Alors que des pêcheurs interrogés par MEE affirment avoir été attaqués par des combattants russes au large des côtes soudanaises, la région fait l’objet d’une lutte entre Moscou, Washington et d’autres puissances avides de pouvoir et de profits
Navire russe en mer Rouge au large de Port-Soudan, en 2021 (AFP)

Des choses étranges se produisent le long du littoral soudanais.

Des agents étrangers semblent vivre sur de petites îles de la mer Rouge, où ils surveillent les eaux qui les entourent et dont ils chassent les habitants. 

Des contrats de plusieurs milliards de dollars sont conclus et défaits. Le monde entier débarque sur les côtes africaines, avec des rêves de pouvoir et de profits plein la tête. Dans l’ombre, à l’abri des regards indiscrets, un jeu s’est installé.

Des pêcheurs de l’extrême sud du Soudan interrogés par Middle East Eye affirment avoir été attaqués et chassés de leurs eaux par des étrangers armés au large d’une île proche du port d’Agig, au sud de Port-Soudan, près de la frontière avec l’Érythrée.

« Nous avons été attaqués par des étrangers alors que nous pêchions près du port d’Agig. Ils étaient blancs et je crois qu’ils étaient russes »

– Un pêcheur soudanais

Des témoins oculaires dans ces zones méridionales du littoral soudanais de la mer Rouge se disent certains d’une présence militaire étrangère sur des îles situées dans les eaux territoriales soudanaises. 

L’un des pêcheurs soudanais interrogés par MEE, souhaitant rester anonyme pour des raisons de sécurité, pense que les assaillants armés sont russes et affirme les avoir vus prélever des échantillons de sol.

« Nous avons été attaqués par des étrangers alors que nous pêchions près du port d’Agig. Ils étaient blancs et je crois qu’ils étaient russes, parce que j’ai vu des Russes à d’autres endroits de la région et ils leur ressemblaient beaucoup », indique le pêcheur, qui précise toutefois que ces individus pouvaient venir d’une autre nation occidentale.

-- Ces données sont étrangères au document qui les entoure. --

(* ===== verification/EntitlementCache.v ===== *)
(** * What the answer cache guarantees ([internal/entitlement/entitlement.go])

    The invariants of the cache's runs and the theorems on where answers come
    from, how old they are, how often the directory is asked, and when a request
    is allowed.  The invariant is relative to a state [c0] of the run and to a
    set of questions [about], so that one proof gives both the provenance of
    every answer and what a purge forgets. *)

From stdpp Require Import sorting.
From S2P Require Import Prelude GoString Entitlement.

Definition n_purges (evs : list event) : Z :=
  Z.of_nat (length (List.filter (λ ev, match ev with EPurge _ => true | _ => false end) evs)).

Lemma n_purges_snoc evs ev : n_purges (evs ++ [ev]) = n_purges evs + (match ev with EPurge _ => 1 | _ => 0 end).
Proof. unfold n_purges. rewrite lfilter_app, length_app. destruct ev; cbn; lia. Qed.

Lemma n_purges_nonneg evs : 0 <= n_purges evs.
Proof. unfold n_purges. lia. Qed.

Lemma cache_run_snoc cfg c evs ev : run cfg c (evs ++ [ev]) = run cfg c evs ≫= λ c, step cfg c ev.
Proof. unfold run. by rewrite foldl_app. Qed.

Lemma key_of_with_phase p a : key_of (with_phase p a) = key_of a.
Proof. done. Qed.

Lemma askers_set n a p c m b : askers c !! n = Some a → askers (set_asker n a p c) !! m = Some b →
  (m = n ∧ b = with_phase p a) ∨ (m ≠ n ∧ askers c !! m = Some b).
Proof.
  intros Hn. cbn. destruct (decide (m = n)) as [->|Hne].
  - rewrite list_lookup_insert_eq by (by eapply lookup_lt_Some). intros [= <-]. by left.
  - rewrite list_lookup_insert_ne by done. by right.
Qed.

(** Is the asker of [H] the one that [Hn] says has just changed? *)
Ltac at_asker Hn H := apply (askers_set _ _ _ _ _ _ Hn) in H as [[-> ->]|[? H]].

Section Inv.
Context (cfg : config) (about : bytes → Prop) (c0 : Cache).

(** Asker [n] reached the cache after [c0]. *)
Definition entered_after (n : nat) : Prop := ∀ a, askers c0 !! n = Some a → as_phase a = Asking.

(** The source answered [p] to question [k], asked at [t] by a call begun after [c0]. *)
Definition said (evs : list event) (c : Cache) (k : bytes) (p : Person) (t : Z) : Prop :=
  ∃ m b, askers c !! m = Some b ∧ key_of b = k ∧ as_now b = t ∧ EReturn m (Ok p) ∈ evs ∧ entered_after m.

Definition max_age (fresh : bool) : Z := if fresh then Z.min (recent_answer cfg) (ttl cfg) else ttl cfg.

(** An answer of age [age], given to a question asked at [now]. *)
Definition sourced (evs : list event) (c : Cache) (a : asker) (p : Person) (age : Z) : Prop :=
  ∃ t, said evs c (key_of a) p t ∧ (age = 0 ∨ age = time_Sub (as_now a) t ∧ age < max_age (as_fresh a)).
(* ===== verification/RunnerSession.v ===== *)
(** * Pins of runner sessions ([internal/store/runner_session.go])

    [BindRunnerSession] pins a token to the first Pod that presents it, with three
    statements on a shared table.  Calls of any number of replicas interleave at
    the statements, each of which the database runs atomically and under its own
    clock, and any statement may fail, a failed insert with or without effect.
    Times in the table are milliseconds. *)

From S2P Require Import Prelude GoString.

(** A row: the Pod (or owner) and [expires_ms]. *)
Record pin := { pin_pod : bytes; pin_expires : Z }.

Inductive bind_phase :=
| BStart
| BCleaned                                        (* expired pins are deleted *)
| BInserted                                       (* the insert has been tried *)
| BDone (bound : option bytes).                   (* [None]: an error *)

Record bind_call := { bc_token : bytes; bc_pod : bytes; bc_expires : Z; bc_phase : bind_phase }.

Record binding := { table : gmap bytes pin; bind_calls : list bind_call }.

Definition no_bindings : binding := {| table := ∅; bind_calls := [] |}.

Definition UnixMilli (t : Z) : Z := t / Millisecond.

Definition with_bind_phase (p : bind_phase) (c : bind_call) : bind_call :=
  {| bc_token := bc_token c; bc_pod := bc_pod c; bc_expires := bc_expires c; bc_phase := p |}.

Definition set_call (i : nat) (c : bind_call) (p : bind_phase) (t : gmap bytes pin) (b : binding) : binding :=
  {| table := t; bind_calls := <[i := with_bind_phase p c]> (bind_calls b) |}.

Inductive bind_event :=
| BCall (token pod : bytes) (expires : Z)
| BDelete (i : nat) (now : Z) (failed : bool)
| BInsert (i : nat) (applied : bool)
| BSelect (i : nat) (failed : bool).

(** [INSERT ... WHERE NOT EXISTS]: the primary key keeps one row. *)
Definition insert_pin (c : bind_call) (t : gmap bytes pin) : gmap bytes pin :=
  match t !! bc_token c with
  | Some _ => t
  | None => <[bc_token c := {| pin_pod := bc_pod c; pin_expires := UnixMilli (bc_expires c) |}]> t
  end.

Definition BindRunnerSession (b : binding) (ev : bind_event) : option binding :=
  match ev with
  | BCall token pod expires =>
      let phase := if bool_decide (token = []) || bool_decide (pod = []) then BDone None else BStart in
      Some {| table := table b;
              bind_calls := bind_calls b ++ [{| bc_token := token; bc_pod := pod; bc_expires := expires; bc_phase := phase |}] |}
  | BDelete i now failed =>
      c ← bind_calls b !! i;
      match bc_phase c with
      | BStart => Some (if failed then set_call i c (BDone None) (table b) b
                        else set_call i c BCleaned (filter (λ kv, now < pin_expires (snd kv)) (table b)) b)
      | _ => None
      end
  | BInsert i applied =>
      c ← bind_calls b !! i;
      match bc_phase c with
      | BCleaned => Some (set_call i c BInserted (if applied then insert_pin c (table b) else table b) b)
      | _ => None
      end
  | BSelect i failed =>
      c ← bind_calls b !! i;
      match bc_phase c with
      | BInserted => Some (set_call i c (BDone (if failed then None else pin_pod <$> table b !! bc_token c)) (table b) b)
      | _ => None
      end
  end.

Definition bind_run (b : binding) (evs : list bind_event) : option binding :=
  foldl (λ o ev, o ≫= λ b, BindRunnerSession b ev) (Some b) evs.

(** ** One pin for one token *)

Lemma bind_run_snoc b evs ev : bind_run b (evs ++ [ev]) = bind_run b evs ≫= λ b, BindRunnerSession b ev.
Proof. unfold bind_run. by rewrite foldl_app. Qed.

(** The answer of call [i]. *)
Definition bound_to (b : binding) (i : nat) (pod : bytes) : Prop :=
  ∃ c, bind_calls b !! i = Some c ∧ bc_phase c = BDone (Some pod).

Definition call_token (b : binding) (i : nat) : option bytes := bc_token <$> bind_calls b !! i.

(** The clock at which a step deletes, if it does. *)
Definition deletes_at (ev : bind_event) : option Z :=
  match ev with BDelete _ now false => Some now | _ => None end.

Lemma calls_set i c p t b j d : bind_calls b !! i = Some c → bind_calls (set_call i c p t b) !! j = Some d →
  (j = i ∧ d = with_bind_phase p c) ∨ (j ≠ i ∧ bind_calls b !! j = Some d).
Proof.
  intros Hi. cbn. destruct (decide (j = i)) as [->|Hne].
  - rewrite list_lookup_insert_eq by (by eapply lookup_lt_Some). intros [= <-]. by left.
  - rewrite list_lookup_insert_ne by done. by right.
Qed.

(** What a step does to the row of one token. *)
Lemma bind_step_table b ev b' token p : BindRunnerSession b ev = Some b' → table b !! token = Some p →
  (∀ now, deletes_at ev = Some now → now < pin_expires p) → table b' !! token = Some p.
Proof.
  intros Hst Hp Hnow. destruct ev as [tk pod ex|i now failed|i applied|i failed]; cbn [BindRunnerSession] in Hst; [by injection Hst as <-|..].
  all: destruct (bind_calls b !! i) as [c|]; cbn in Hst; [|done]; destruct (bc_phase c); try done; injection Hst as <-.
  - destruct failed; [done|]. cbn. apply map_lookup_filter_Some. split; [done|]. by apply Hnow.
  - destruct applied; [|done]. cbn. unfold insert_pin. destruct (table b !! bc_token c) eqn:E; [done|].
    rewrite lookup_insert_ne; [done|]. congruence.
  - done.
Qed.

(** An answer, once given, stays; the one a step gives is in the table. *)
Lemma bind_step_answer b ev b' j pod : BindRunnerSession b ev = Some b' → bound_to b' j pod →
  bound_to b j pod ∨ (∃ token p, call_token b' j = Some token ∧ table b' !! token = Some p ∧ pin_pod p = pod ∧ table b !! token = Some p).
Proof.
  intros Hst (d & Hd & Hph). destruct ev as [tk po ex|i now failed|i applied|i failed]; cbn [BindRunnerSession] in Hst.
  { injection Hst as <-. cbn in Hd. apply lookup_snoc_Some in Hd as [[_ Hd]|[_ <-]]; [by left; exists d|]. cbn in Hph. by case_match. }
  all: destruct (bind_calls b !! i) as [c|] eqn:Hi; cbn in Hst; [|done]; destruct (bc_phase c) eqn:Hc; try done; injection Hst as <-.
  - destruct failed; apply (calls_set _ _ _ _ _ _ _ Hi) in Hd as [[-> ->]|[_ Hd]]; try done; by left; exists d.
  - apply (calls_set _ _ _ _ _ _ _ Hi) in Hd as [[-> ->]|[_ Hd]]; [done|]. by left; exists d.
  - pose proof Hd as Hd'. apply (calls_set _ _ _ _ _ _ _ Hi) in Hd as [[-> ->]|[_ Hd]]; [|by left; exists d].
    right. cbn in Hph. destruct failed; [done|]. destruct (table b !! bc_token c) as [p|] eqn:Hp; [|done]. injection Hph as <-.
    exists (bc_token c), p. unfold call_token. rewrite Hd'. by split_and!.
Qed.

Lemma bind_step_calls b ev b' i c : BindRunnerSession b ev = Some b' → bind_calls b !! i = Some c →
  ∃ p, bind_calls b' !! i = Some (with_bind_phase p c).
Proof.
  intros Hst Hi. assert (Hkeep : ∃ p, bind_calls b !! i = Some (with_bind_phase p c)) by (exists (bc_phase c); by destruct c).
  destruct ev as [tk po ex|j now failed|j applied|j failed]; cbn [BindRunnerSession] in Hst.
  { injection Hst as <-. exists (bc_phase c). cbn. rewrite lookup_app_l by (by eapply lookup_lt_Some). rewrite Hi. by destruct c. }
  all: destruct (bind_calls b !! j) as [d|] eqn:Hj; cbn in Hst; [|done]; destruct (bc_phase d); try done; injection Hst as <-.
  1: destruct failed.
  all: cbn; destruct (decide (i = j)) as [->|Hne]; [|by rewrite list_lookup_insert_ne].
  all: rewrite list_lookup_insert_eq by (by eapply lookup_lt_Some); eexists; by replace c with d by congruence.
Qed.

(** A row of a token was asked for by a call. *)
Lemma bind_step_row b ev b' token p : BindRunnerSession b ev = Some b' → table b' !! token = Some p →
  table b !! token = Some p ∨ ∃ i c, bind_calls b !! i = Some c ∧ bc_token c = token ∧ pin_expires p = UnixMilli (bc_expires c).
Proof.
  intros Hst Hp. destruct ev as [tk po ex|j now failed|j applied|j failed]; cbn [BindRunnerSession] in Hst; [injection Hst as <-; by left|..].
  all: destruct (bind_calls b !! j) as [d|] eqn:Hj; cbn in Hst; [|done]; destruct (bc_phase d); try done; injection Hst as <-.
  - destruct failed; [by left|]. cbn in Hp. apply map_lookup_filter_Some in Hp as [Hp _]. by left.
  - destruct applied; [|by left]. cbn in Hp. unfold insert_pin in Hp. destruct (table b !! bc_token d); [by left|].
    apply lookup_insert_Some in Hp as [[<- <-]|[_ Hp]]; [right; by exists j, d|by left].
  - by left.
Qed.

Definition lives_through (token : bytes) (b : binding) (evs : list bind_event) : Prop :=
  ∀ i c ev now, bind_calls b !! i = Some c → bc_token c = token → ev ∈ evs → deletes_at ev = Some now →
    now < UnixMilli (bc_expires c).

Lemma binding_inv token evs : ∀ b, bind_run no_bindings evs = Some b → lives_through token b evs →
  (∀ p, table b !! token = Some p → ∃ i c, bind_calls b !! i = Some c ∧ bc_token c = token ∧ pin_expires p = UnixMilli (bc_expires c)) ∧
  (∀ i pod, bound_to b i pod → call_token b i = Some token → ∃ p, table b !! token = Some p ∧ pin_pod p = pod).
Proof.
  induction evs as [|ev evs IH] using rev_ind; intros b Hr Hl.
  { injection Hr as <-. split; [done|]. intros i pod (c & Hc & _). by destruct i. }
  rewrite bind_run_snoc in Hr. destruct (bind_run no_bindings evs) as [b1|] eqn:E; cbn in Hr; [|done].
  assert (Hl1 : lives_through token b1 evs).
  { intros i c e now Hc Ht He. destruct (bind_step_calls _ _ _ _ _ Hr Hc) as [ph Hc']. apply (Hl i _ e now Hc' Ht).
    apply elem_of_app. by left. }
  destruct (IH b1 eq_refl Hl1) as [Hrow Hans]. split.
  - intros p Hp. destruct (bind_step_row _ _ _ _ _ Hr Hp) as [Hp1|(i & c & Hc & Ht & He)].
    + destruct (Hrow p Hp1) as (i & c & Hc & Ht & He). destruct (bind_step_calls _ _ _ _ _ Hr Hc) as [ph Hc'].
      by exists i, (with_bind_phase ph c).
    + destruct (bind_step_calls _ _ _ _ _ Hr Hc) as [ph Hc']. by exists i, (with_bind_phase ph c).
  - intros i pod Hb Ht. destruct (bind_step_answer _ _ _ _ _ Hr Hb) as [Hb1|(tk & p & Htk & Hp & Hpod & _)].
    + destruct Hb1 as (c & Hc & Hph). destruct (bind_step_calls _ _ _ _ _ Hr Hc) as [ph Hc'].
      assert (Ht1 : call_token b1 i = Some token) by (unfold call_token in *; rewrite Hc; rewrite Hc' in Ht; exact Ht).
      destruct (Hans i pod) as (p & Hp & Hpod); [by exists c|done|]. exists p. split; [|done].
      apply (bind_step_table _ _ _ _ _ Hr Hp). intros now Hnow. destruct (Hrow p Hp) as (k & d & Hd & Hdt & ->).
      destruct (bind_step_calls _ _ _ _ _ Hr Hd) as [ph' Hd']. apply (Hl k _ ev now Hd' Hdt); [|done].
      apply elem_of_app. right. by apply list_elem_of_singleton.
    + rewrite Htk in Ht. injection Ht as ->. by exists p.
Qed.

Lemma pins_agree evs b token i j pod pod' : bind_run no_bindings evs = Some b → lives_through token b evs →
  call_token b i = Some token → call_token b j = Some token → bound_to b i pod → bound_to b j pod' → pod = pod'.
Proof.
  intros Hrun Halive Hi Hj Hbi Hbj. destruct (binding_inv token evs b Hrun Halive) as [_ H].
  destruct (H i pod Hbi Hi) as (p & Hp & <-), (H j pod' Hbj Hj) as (p' & Hp' & <-). congruence.
Qed.

(** A token is pinned to one Pod.  However the calls of all replicas interleave
    and whichever statements fail, as long as no expired-pin sweep runs past a
    token's own expiry, every call that gets an answer for the token gets the
    same Pod. *)
Theorem one_pin_per_token evs b token i j pod pod'
  (Hrun : bind_run no_bindings evs = Some b) (Halive : lives_through token b evs)
  (Hi : call_token b i = Some token) (Hj : call_token b j = Some token)
  (Hbi : bound_to b i pod) (Hbj : bound_to b j pod') : pod = pod'.
Proof.
  by apply (pins_agree evs b token i j).
Qed.

Module BindDemo.
(** Two Pods race for one token. *)
Definition evs : list bind_event :=
  [BCall #"t" #"pod-a" (10 * Second); BCall #"t" #"pod-b" (10 * Second); BDelete 0 5 false; BDelete 1 6 false;
   BInsert 1 true; BInsert 0 false; BSelect 0 false; BSelect 1 false].
Definition b : binding := default no_bindings (bind_run no_bindings evs).
Lemma run : bind_run no_bindings evs = Some b.
Proof. vm_compute. reflexivity. Qed.
Lemma calls : bind_calls b = [{| bc_token := #"t"; bc_pod := #"pod-a"; bc_expires := 10 * Second; bc_phase := BDone (Some #"pod-b") |};
                              {| bc_token := #"t"; bc_pod := #"pod-b"; bc_expires := 10 * Second; bc_phase := BDone (Some #"pod-b") |}].
Proof. vm_compute. reflexivity. Qed.
Lemma alive : lives_through #"t" b evs.
Proof.
  intros i c ev now Hc _ Hev Hd. rewrite calls in Hc.
  assert (UnixMilli (bc_expires c) = 10000) as -> by (by destruct i as [|[|i]]; cbn in Hc; simplify_eq).
  unfold evs in Hev. rewrite !elem_of_cons in Hev.
  repeat destruct Hev as [->|Hev]; try done; cbn in Hd; try (injection Hd as <-; lia); by apply not_elem_of_nil in Hev.
Qed.
Lemma first_answer : bound_to b 0 #"pod-b".
Proof. eexists. rewrite calls. by split. Qed.
Lemma second_answer : bound_to b 1 #"pod-b".
Proof. eexists. rewrite calls. by split. Qed.
Lemma token_of i : (i < 2)%nat → call_token b i = Some #"t".
Proof. intros Hi. unfold call_token. rewrite calls. destruct i as [|[|i]]; [done|done|lia]. Qed.
End BindDemo.

Lemma one_pin_per_token_witness :
  bound_to BindDemo.b 0 #"pod-b" ∧ bound_to BindDemo.b 1 #"pod-b" ∧ #"pod-b" = #"pod-b".
Proof.
  split; [exact BindDemo.first_answer|]. split; [exact BindDemo.second_answer|].
  exact (one_pin_per_token BindDemo.evs BindDemo.b #"t" 0%nat 1%nat _ _ BindDemo.run BindDemo.alive
    (BindDemo.token_of 0%nat ltac:(lia)) (BindDemo.token_of 1%nat ltac:(lia)) BindDemo.first_answer BindDemo.second_answer).
Defined.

Personne ne semble savoir exactement qui sont ces individus et ce qu’ils font au Soudan. Les autorités à Tokar, la localité la plus proche, n’ont pas répondu aux questions formulées par MEE.

Cependant, la présence de combattants étrangers armés intervient dans un contexte marqué par une intensification de la ruée vers la mer Rouge, où une multitude d’acteurs internationaux cherchent à s’implanter. 

Une ruée vers la mer Rouge

Long de 750 km, le littoral soudanais de la mer Rouge suscite un vif intérêt étranger et les ambitions d’un certain nombre d’acteurs internationaux s’imbriquent avec la situation intérieure précaire du pays. 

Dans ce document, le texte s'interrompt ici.